His book throws the suddenness of his dropping into sharp relief. His wife had post-natal depression, he and she weren't getting on. He was getting depressed himself, 'doing a Tres, going cuckoo' as he told Vaughan, mid-over. One bad game and it was over. It was more than a dropping, because it came with a tolling bell. They said he'd lost his zip, that indefinable thing. Here one day, gone the next.
The cruelest thing of all is that it was fair, and that can be hard to accept. Hoggy needs a villain, and it seems like it's the ECB. 'We've had the same problems with the ECB since I started international cricket,' he says. 'There were people slagging them off when I first came in and there are people still slagging them off.
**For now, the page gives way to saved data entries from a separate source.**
Definition number_step (ph : numphase) (a : numacc) (c : code_unit)
  : option (lstate * list token) :=
  match ph with
  | NSign =>
      match digit c with
      | Some d => Some (LNumber (if (d =? 0)%N then NZero else NInt)
                          (add_digit d a), [])
      | None => None
      end
  | NZero =>
      if (c =? 46)%N then Some (LNumber NPoint a, [])
      else if is_e c then Some (LNumber NE a, [])
      else end_number a c
  | NInt =>
      match digit c with
      | Some d => Some (LNumber NInt (add_digit d a), [])
      | None =>
          if (c =? 46)%N then Some (LNumber NPoint a, [])
          else if is_e c then Some (LNumber NE a, [])
          else end_number a c
      end
  | NPoint =>
      match digit c with
      | Some d => Some (LNumber NFrac (add_frac_digit d a), [])
      | None => None
      end
  | NFrac =>
      match digit c with
      | Some d => Some (LNumber NFrac (add_frac_digit d a), [])
      | None => if is_e c then Some (LNumber NE a, []) else end_number a c
      end
  | NE =>
      if (c =? 43)%N then Some (LNumber NESign a, [])
      else if (c =? 45)%N then Some (LNumber NESign (set_exp_sign true a), [])
      else match digit c with
           | Some d => Some (LNumber NEDigits (add_exp_digit d a), [])
           | None => None
           end
  | NESign =>
      match digit c with
      | Some d => Some (LNumber NEDigits (add_exp_digit d a), [])
      | None => None
      end
  | NEDigits =>
      match digit c with
      | Some d => Some (LNumber NEDigits (add_exp_digit d a), [])
      | None => end_number a c
      end
  end.

(** One character; [None] is a syntax error. *)
Definition lex_step (st : lstate) (c : code_unit)
  : option (lstate * list token) :=
  match st with
  | LIdle => start_token c
  | LString acc =>
      if (c =? 34)%N then Some (LIdle, [TStr (rev acc)])
      else if (c =? 92)%N then Some (LEscape acc, [])
      else if (c <? 32)%N then None
      else Some (LString (c :: acc), [])
  | LEscape acc =>
      if (c =? 117)%N then Some (LUnicode acc 0 0, [])
      else match escape c with
           | Some x => Some (LString (x :: acc), [])
           | None => None
           end
  | LUnicode acc n code =>
      match hex_digit c with
      | Some d =>
          if Nat.eqb n 3 then Some (LString ((16 * code + d)%N :: acc), [])
          else Some (LUnicode acc (S n) (16 * code + d)%N, [])
      | None => None
      end
  | LWord todo t =>
      match todo with
      | x :: todo' =>
          if (c =? x)%N then
            match todo' with
            | [] => Some (LIdle, [t])
            | _ :: _ => Some (LWord todo' t, [])
            end
          else None
      | [] => None
      end
  | LNumber ph a => number_step ph a c
  end.
Lemma weld_corner_spec i j v k w :
  weld_inv C n_vertices cap w →
  (v < n_vertices)%nat → key_fn i j = Some k → (j < 4)%nat → C v k →
  ∃ w' x, weld_corner key_fn i w (j, v) = Some w' ∧
    weld_inv C n_vertices cap w' ∧ weld_ext w w' ∧
    vh_lookup w' v k = Some x ∧
    temp_face w' = <[j := Some x]> (temp_face w) ∧
    face_tri_list w' = face_tri_list w ∧ totface w' = totface w.
Proof.
  intros (I1 & I2 & I3 & I4 & I5 & I6 & I7) Hv Hk Hj HC.
  unfold weld_corner. rewrite Hk. csimpl.
  destruct (lookup_lt_is_Some_2 (vertex_hash w) v) as [vh Hvh]; [lia|].
  rewrite Hvh. csimpl.
  destruct (vh !! k) as [x|] eqn:Hx.
  - unfold list_set. destruct (decide (j < length (temp_face w))%nat); [|lia]. csimpl.
    eexists _, x. split; [done|].
    assert (Hl : vh_lookup w v k = Some x) by (unfold vh_lookup; by rewrite Hvh).
    split.
    { unfold weld_inv. simpl. rewrite length_insert. done. }
    split; [by intros ? ? ?|]. split; [exact Hl|]. done.
  - unfold list_set. simpl. destruct (decide (j < length (temp_face w))%nat); [|lia]. csimpl.
    set (x := (k, v, totvert w)).
    assert (Hlook : ∀ v' k',
      (d ← <[v := <[k := x]> vh]> (vertex_hash w) !! v'; d !! k') =
      if decide (v' = v ∧ k' = k) then Some x else vh_lookup w v' k').
    { intros v' k'. unfold vh_lookup. destruct (decide (v' = v)) as [->|Hne].
      - rewrite list_lookup_insert_eq by lia. rewrite Hvh. csimpl.
        destruct (decide (k' = k)) as [->|Hnk].
        + rewrite lookup_insert_eq. by destruct (decide _) as [|[]].
        + rewrite lookup_insert_ne by done. destruct (decide _) as [[_ ?]|]; done.
      - rewrite list_lookup_insert_ne by done. destruct (decide _) as [[? _]|]; done. }
    eexists _, x. split; [done|].
    split; [|split; [|split]].
    + unfold weld_inv, vh_lookup. simpl.
      rewrite !length_insert, length_app. simpl.
      split; [done|]. split; [lia|]. split; [|split; [|done]].
      * intros v' k' y. rewrite Hlook. destruct (decide _) as [[-> ->]|_].
        -- intros [= <-]. split; [done|]. simpl.
           rewrite I2, lookup_app_r by lia. by rewrite Nat.sub_diag.
        -- intros Hy. destruct (I3 v' k' y Hy) as [Hy1 Hy2]. split; [done|].
           by apply lookup_app_l_Some.
      * intros n y Hy. apply lookup_app_Some in Hy as [Hy|[Hn Hy]].
        -- destruct (I4 n y Hy) as (Hn & Hyl & HyC). split; [done|]. split; [|done].
           rewrite Hlook. destruct (decide _) as [[Hv' Hk']|_]; [|done].
           rewrite Hv', Hk' in Hyl. unfold vh_lookup in Hyl. rewrite Hvh in Hyl.
           simpl in Hyl. congruence.
        -- apply list_lookup_singleton_Some in Hy as [Hn0 <-]. simpl.
           split; [lia|]. split; [|done].
           rewrite Hlook. by destruct (decide _) as [|[]].
    + intros v' k' y Hy. unfold vh_lookup at 1. simpl. rewrite Hlook.
      destruct (decide _) as [[-> ->]|_]; [|done].
      unfold vh_lookup in Hy. rewrite Hvh in Hy. simpl in Hy. congruence.
    + unfold vh_lookup. simpl. rewrite Hlook. by destruct (decide _) as [|[]].
    + done.
Qed.
End weld_steps.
And it's not the ECB who pick the side anyway. See if you can find a player with a good word to say about the ECB. What are they going to do, sue me for telling the truth?'
So Hoggy's bad guys are not his captain or his coach or the selectors, or even the time and circumstance that robbed him of his form, but the ECB, who can legitimately argue that they provide a stupendous lifestyle with awesome perks while it lasts.
Sadly, it's blame displacement. It's a soft-landing for the mind. The real bad guy here is sport, where one day you're in, and the next day you're out. Twas ever thus. It's hard, even harder when it's a good man like Hoggy, but it's what makes it great.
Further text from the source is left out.